When a laser tube filled with gas was assembled and oscillated under the same conditions as in Example 1, a laser beam with a stable output could always be taken out in continuous oscillation for 1000 hours.

〔The invention's effect〕

According to the present invention, it is possible to provide a plasma thin tube for a gas laser tube, which has a simple structure and is easy to handle, can withstand a large discharge current and a large power consumption, and is excellent in output stability.

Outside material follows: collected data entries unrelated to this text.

(* ===== verification/Startup.v ===== *)
(** * [main] (memcached.c), up to its event loop

    The options are read and checked (Options.v), the components are
    initialised in the order of the source, the threads are started, the sockets
    opened (Sockets.v) and replication is set up (Rdma.v).  These are the steps of
    the main thread alone: the threads it starts take theirs in the models of
    their own files.  The pid file and the privileges to drop are left out. *)
From Stdlib Require Import ZArith Lia SpecFloat.
From stdpp Require Import strings prelude gmap list functions.
From S2P Require Import Rdma.
From S2P Require Import Prelude Mem Util Hash Item State Memlog Assoc Items Prefix Pool Bip Conn ConnOps Ascii Thread Settings Logger Crawler Options Sockets.

(** What the start-up asks of its host besides [host]: the version of libevent,
    the time, the descriptor [dup] returns with the limit on descriptors, the
    bulk move of the environment, the readings of the clocks, the address of
    the unix socket and the machine's RDMA devices. *)
Record inputs := Inputs {
  in_host : host;
  event_version : option (list Z);
  time_0 : Z;
  next_fd : Z;
  rlim_max : option Z;
  bulk_move : option (list Z);
  port_filename : bool;
  mono : option Z * option Z;
  time_of_day : Z;
  unix_address : address;
  rdma_machine : machine
}.

(** An old libevent: version 1.0, 1.1 or 1.2. *)
Definition sanitycheck (ever : option (list Z)) : bool :=
  match ever with
  | None => true
  | Some v =>
      let c2 := default 0 (v !! 2%nat) in
      negb (is_prefix (str "1.") v && ((48 <=? c2) && (c2 <? 51)) && negb (isdigit (default 0 (v !! 3%nat))))
  end.

Definition stats_init (now : Z) : io unit :=
  _ ← srv (upd_cnt (λ c, set_stats_flag (<[accepting_conns := true]> (λ _, false))
        (set_stats_state (λ _, 0) (set_stats (λ _, 0) c))));
  _ ← srv (modify (set_process_started (now - ITEM_UPDATE_INTERVAL - 2)));
  modify (λ w, set_px (stats_prefix_init (px w)) w).

Definition start_assoc_maintenance_thread (env : option (list Z)) : st Z :=
  _ ← match env with
      | None => mret tt
      | Some e => modify (set_hash_bulk_move (if atoi e =? 0 then DEFAULT_HASH_BULK_MOVE else atoi e))
      end;
  ok ← ssys (wio event_ok);
  mret (if ok : bool then 0 else -1).

Definition start_lru_maintainer_thread : om Z :=
  _ ← setting (set_lru_maintainer_thread true);
  ok ← osysio (wio event_ok);
  mret (if ok : bool then 0 else -1).

Definition start_conn_timeout_thread : st Z :=
  c ← scfg;
  if idle_timeout c =? 0 then mret (-1)
  else ok ← ssys (wio event_ok); mret (if ok : bool then 0 else -1).

(** The logger's operations on the same system. *)
Definition slogger {A} (m : lg A) : st A :=
  zoom (λ s, set_lsys (csys (osys (opts s))) (slog s))
       (λ l s, let o := opts s in set_opts (set_osys (set_csys (lsys l) (osys o)) o) (set_slog l s)) m.

Definition exit_unless (code : Z) (ok : bool) : st unit := when (negb ok) (fail (Exited code)).
Definition smalloc : st bool := sopts omalloc.
Definition sserver {A} (m : server A) : st A := sopts (oserver m).

Section main.
Context (I : inputs).

Definition init_components : st unit :=
  _ ← slogger logger_init;
  _ ← ssys (wio (stats_init (time_0 I)));
  c ← scfg;
  ok ← smalloc; _ ← sserver (assoc_init (hashpower_init c) ok);
  _ ← ssys (wio (conn_init (next_fd I) (rlim_max I)));
  ok ← smalloc; _ ← sserver (memlog_init ok);
  ok ← smalloc; _ ← sserver (freelist_init MEMLOG_DEFAULT_SIZE ok);
  exit_unless EX_OSERR (sigpipe_ok (in_host I)).

Definition start_threads : st unit :=
  c ← scfg;
  _ ← ssys (memcached_thread_init (num_threads c));
  r ← start_assoc_maintenance_thread (bulk_move I);
  _ ← exit_unless 1 (negb (r =? -1));
  o ← gets opts;
  _ ← when (start_lru_crawler o) (r ← sopts (ocrawl start_item_crawler_thread); exit_unless 1 (r =? 0));
  _ ← when (start_lru_maintainer o) (r ← sopts start_lru_maintainer_thread; exit_unless 1 (r =? 0));
  c ← scfg;
  _ ← exit_unless 1 (negb (slab_reassign c));
  when (negb (idle_timeout c =? 0)) (r ← start_conn_timeout_thread; exit_unless 1 (negb (r =? -1))).

Definition open_sockets : st unit :=
  o ← gets opts;
  match socketpath o with
  | Some path => r ← server_socket_unix path (unix_address I); exit_unless EX_OSERR (r =? 0)
  | None =>
      _ ← modify (set_portnumber_file (if port_filename I then Some [] else None));
      c ← scfg;
      _ ← when (negb (port c =? 0)) (r ← server_sockets (port c) tcp_transport; exit_unless EX_OSERR (r =? 0));
      when (negb (udpport c =? 0)) (r ← server_sockets (udpport c) udp_transport; exit_unless EX_OSERR (r =? 0))
  end.

(** Descriptors in use and reserved against the limit. *)
Definition check_maxconns : st unit :=
  c ← scfg;
  k ← sserver (gets cnt);
  exit_unless 1 (negb (u64 (stats_state k curr_conns + stats_state k reserved_fds) >=? u64 (i32 (maxconns c - 1)))).

(** As a backup server, or else as a backup client; what [rdma_init] returns is
    not looked at. *)
Definition begin_replication : st unit :=
  c ← scfg;
  o ← gets opts;
  limit ← sserver (gets get_memory_limit);
  zoom sbackup set_sbackup (start_backup (rdma_machine I) limit (backup_server c) (backup_client c)
    (backup_client_servername o) (i32 (backup_ibv_port c)) (backup_sgid_index c)).

Definition main (argv : list (list Z)) : st unit :=
  _ ← exit_unless EX_OSERR (sanitycheck (event_version I));
  _ ← sopts reset_settings;
  _ ← sopts (ocrawl (init_lru_crawler false));
  _ ← sopts (parse_options (in_host I) argv);
  _ ← sopts check_options;
  _ ← sopts (check_host (in_host I));
  _ ← init_components;
  _ ← start_threads;
  _ ← clock_handler (mono I) (time_of_day I);
  _ ← open_sockets;
  _ ← check_maxconns;
  begin_replication.
End main.
(* ===== verification/StartupFacts.v ===== *)
(** * The server that starts is the server the other theorems are about

    The invariants of the components hold when [main] reaches its event loop,
    whatever the command line and the answers of the host; and some command
    lines never get there. *)
From Stdlib Require Import ZArith Lia.
From stdpp Require Import strings prelude gmap list functions.
From S2P Require Import Rdma.
From S2P Require Import Prelude Mem Util Hash Item State Memlog Assoc AssocFacts Items ItemFacts ItemSpec ItemClaims Prefix Pool Bip Conn ConnOps Ascii Thread ThreadFacts Settings Logger Crawler CrawlerFacts Options OptionsFacts Sockets SocketsFacts Startup.

(** ** What the options leave alone *)
(** The parts of the server that only [init_components] sets up. *)
Definition hardware (x : crawlsys) :=
  let y := csys x in let k := kv (wd y) in
  (tab k, first_free k, cq_items y, last_thread y, conn_thread y, crawlers x, crawler_count x, lru_crawler_lock x, cm_client x).
Definition ohardware (o : options) := hardware (osys o).

Lemma frame_setting f : frame ohardware (setting f).
Proof. intros s a s' [= <- <-]. done. Qed.
Lemma frame_omalloc : frame ohardware omalloc.
Proof.
  intros s a s'. unfold omalloc, osysio, ocrawl, csysio, wio, zoom, malloc_ok.
  destruct (mallocs _); intros [= <- <-]; done.
Qed.
Lemma frame_ocfg : frame ohardware ocfg.
Proof. intros s a s' [= <- <-]. done. Qed.
Lemma frame_sizes_init b : frame ohardware (oserver (item_stats_sizes_init b)).
Proof.
  intros s a s' E. refine (yields_inv any _ s (λ _ s', ohardware s' = ohardware s) a s' _ E).
  apply yields_stats_sizes. intros c i. done.
Qed.
#[export] Hint Resolve frame_setting frame_omalloc frame_ocfg frame_sizes_init : frames.
Ltac frame_options := unfold set_binding, usage_unless, os_unless, required, val_atoi, val_strtoul, reject; frame_tac.

Lemma frame_parse_subopt k v : frame ohardware (parse_subopt k v).
Proof. destruct k; cbn [parse_subopt]; frame_options. Qed.
Lemma frame_parse_subopts a : frame ohardware (parse_subopts a).
Proof.
  unfold parse_subopts. frame_options. apply frame_foldl; [apply frame_ret|]. intros m p Hm. apply frame_bind; [done|]. intros [].
  unfold parse_piece. destruct (getsubopt p) as [[k|] v]; frame_options. apply frame_parse_subopt.
Qed.
#[export] Hint Resolve frame_parse_subopts : frames.
Lemma frame_parse_option H c a : frame ohardware (parse_option H c a).
Proof.
  unfold parse_option, add_interface, parse_binding, parse_item_size, parse_size. frame_options.
Qed.
Lemma frame_parse_options H argv : frame ohardware (parse_options H argv).
Proof. apply frame_foldl; [apply frame_ret|]. intros m o Hm. apply frame_bind; [done|]. intros _. apply frame_parse_option. Qed.
Lemma frame_check_options : frame ohardware check_options.
Proof.
  unfold check_options, check_sizes, check_slab_sizes, check_lru, choose_hash, choose_udp_threads, choose_protocol, choose_ports, modulo.
  frame_options.
Qed.
Lemma frame_check_host H : frame ohardware (check_host H).
Proof. unfold check_host. frame_options. Qed.

(** ** Initialisation *)
Definition sy (s : startup) : system := csys (osys (opts s)).
(** The start-up state with another world and another logger. *)
Definition at_world (w : world) (l : logsys) (s : startup) : startup :=
  set_slog l (set_opts (set_osys (set_csys (set_wd w (sy s)) (osys (opts s))) (opts s)) s).
Lemma at_world_id s : at_world (wd (sy s)) (slog s) s = s.
Proof. by destruct s as [[? ? ? ? ? ? ? ? ? ? ? ? ? ? ? ? ? ? ? [? ? ? ? ? ? ? ? ? ? ? ? ? ? []]]]. Qed.

Lemma yields_at {A} (m : io A) w l s (Q : A → startup → Prop) :
  yields any m w (λ a w', Q a (at_world w' l s)) → yields any (ssys (wio m)) (at_world w l s) Q.
Proof.
  unfold ssys, sopts, osysio, ocrawl, csysio, wio, zoom, yields. cbn. by destruct (m w) as [[a w']|].
Qed.

(** What the items are stored in, and the configuration. *)
Definition storage (w : world) := let k := kv w in (log k, ml k, meta k, first_free k, tab k, cfg k).
Definition kstorage (k : cache) := (log k, ml k, meta k, first_free k, tab k, cfg k).
Lemma frame_srv_storage {A} (m : server A) : frame kstorage m → frame storage (srv m).
Proof. by apply frame_zoom. Qed.
Lemma frame_malloc_storage : frame storage malloc_ok.
Proof. intros w a w'. unfold malloc_ok. destruct (mallocs (en w)); by intros [= <- <-]. Qed.
Lemma frame_event_storage : frame storage event_ok.
Proof. intros w a w'. unfold event_ok. destruct (ev_ops (en w)); by intros [= <- <-]. Qed.
#[export] Hint Resolve frame_srv_storage frame_malloc_storage frame_event_storage : frames.
Lemma frame_upd_cnt f : frame kstorage (upd_cnt f).
Proof. unfold upd_cnt. frame_tac. Qed.
#[export] Hint Resolve frame_upd_cnt : frames.
Lemma frame_stats_put k v : frame kstorage (stats_put k v).
Proof. apply frame_upd_cnt. Qed.
Lemma frame_stats_add_st k v : frame kstorage (stats_add k v).
Proof. apply frame_upd_cnt. Qed.
Lemma frame_state_add_st k v : frame kstorage (state_add k v).
Proof. apply frame_upd_cnt. Qed.
Lemma frame_process_started t : frame kstorage (modify (set_process_started t)).
Proof. frame_tac. Qed.
#[export] Hint Resolve frame_stats_put frame_stats_add_st frame_state_add_st frame_process_started : frames.
Lemma frame_stats_init t : frame storage (stats_init t).
Proof. unfold stats_init. frame_tac. Qed.
Lemma frame_conn_init n r : frame storage (conn_init n r).
Proof. unfold conn_init, on_en. frame_tac. Qed.
Lemma frame_new_conn fd st fl rbs tr b p : frame storage (conn_new fd st fl rbs tr b p).
Proof. unfold conn_new, malloc_counted, conn_buffers, on_en. frame_tac. Qed.
#[export] Hint Resolve frame_stats_init frame_conn_init frame_new_conn : frames.

Lemma logger_init_at w l s :
  yields any (slogger logger_init) (at_world w l s) (λ _ s', ∃ w' l', s' = at_world w' l' s ∧ storage w' = storage w).
Proof.
  unfold slogger, logger_init, lsysio, wio, srv, zoom, yields, mbind, M_bind, modify. cbn.
  unfold event_ok. destruct (ev_ops (en w)) as [|[|] l0]; cbn; try exact I.
  - eexists _, _. split; [reflexivity|done].
  - eexists _, _. split; [reflexivity|done].
Qed.

Definition start_power (c : settings) : Z := if hashpower_init c =? 0 then HASHPOWER_DEFAULT else hashpower_init c.
Definition slots : nat := Z.to_nat (MEMLOG_DEFAULT_SIZE / SIZEOF_item_metadata).
(** The storage as [init_components] leaves it. *)
Record initialised (c : settings) (w : world) : Prop := {
  in_log : log (kv w) = ∅;
  in_ml : ml (kv w) = fresh_log;
  in_tab : tab (kv w) = empty_table (start_power c);
  in_cfg : cfg (kv w) = c;
  in_free : freelist (meta (kv w)) (first_free (kv w)) (down slots);
  in_slots : dom (meta (kv w)) = dom (zeroed_slots slots)
}.

Lemma yields_srv {A} (m : server A) w (Q : A → world → Prop) :
  yields any m (kv w) (λ a k, Q a (set_kv k w)) → yields any (srv m) w Q.
Proof. unfold srv, zoom, yields. by destruct (m (kv w)) as [[a k]|]. Qed.
Lemma assoc_init_spec p b k :
  tab k = empty_table 16 → yields any (assoc_init p b) k (λ _ k',
    tab k' = empty_table (if p =? 0 then 16 else p) ∧ first_free k' = first_free k ∧ cfg k' = cfg k).
Proof.
  intros Ht. unfold assoc_init. destruct b; [|destruct (p =? 0); exact I]. destruct k; cbn in Ht; subst. by destruct (p =? 0).
Qed.
Lemma memlog_init_spec b k :
  yields any (memlog_init b) k (λ _ k', log k' = ∅ ∧ ml k' = fresh_log ∧ tab k' = tab k ∧ first_free k' = first_free k ∧ cfg k' = cfg k).
Proof. destruct b; [done|exact I]. Qed.
Lemma freelist_init_yields b k :
  first_free k = None → yields any (freelist_init MEMLOG_DEFAULT_SIZE b) k (λ _ k', ∃ me ff,
    k' = set_first_free ff (set_meta me k) ∧ freelist me ff (down slots) ∧ dom me = dom (zeroed_slots slots)).
Proof. intros Hk. destruct b; [|exact I]. apply yields_wp. exact (freelist_init_spec MEMLOG_DEFAULT_SIZE k Hk). Qed.

Lemma slots_bound : Z.of_nat slots < 2 ^ 32.
Proof. unfold slots. rewrite Z2Nat.id by (vm_compute; discriminate). reflexivity. Qed.
#[global] Opaque slots.

(** The next allocation, and an operation on the cache. *)
Lemma smalloc_at w l s (Q : bool → startup → Prop) :
  (∀ b w', storage w' = storage w → Q b (at_world w' l s)) → yields any smalloc (at_world w l s) Q.
Proof.
  intros HQ. apply (yields_at malloc_ok). eapply yields_mono; [|apply (yields_frame storage), frame_malloc_storage]. intros b w' E. by apply HQ.
Qed.
Lemma sserver_at {A} (m : server A) w l s (Q : A → startup → Prop) :
  yields any m (kv w) (λ a k, Q a (at_world (set_kv k w) l s)) → yields any (sserver m) (at_world w l s) Q.
Proof. intros HQ. apply (yields_at (srv m)). by apply yields_srv. Qed.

[Brief description of drawings]

FIG. 1 is a cross-sectional view of the plasma capillary tube of the present invention.
The figure is a cross-sectional view of a laser tube incorporating a plasma capillary. 1 ... Plasma thin tube, 2 ... Discharge path 3 ... Aluminum nitride cylinder 4 ... Spatula-resistant peripheral wall, 5 ... Cathode 6 ... Anode, 7 ... Envelope, 8 ... Reflector

Claims (2)

[Claims] 1. A sintered body containing aluminum nitride as a main component, which is formed by penetrating in the lengthwise direction an elongated discharge path whose central portion has the same inner diameter and whose inner diameters gradually increase toward both ends at both ends. A plasma thin tube for a gas laser tube, comprising: an aluminum nitride cylinder; and a spatula-resistant peripheral wall made of a material having excellent spatter resistance, which is provided on inner surfaces of both ends of a discharge path including at least an expanded diameter portion of the aluminum nitride cylinder. 2. A material having excellent spatter resistance constituting the spatter resistant peripheral wall is at least one selected from the group consisting of tungsten, molybdenum, boron carbide, silicon carbide and carbides of Group IVa, Va and VIa elements. The plasma thin tube for a gas laser tube according to claim 1, characterized in that it is a seed.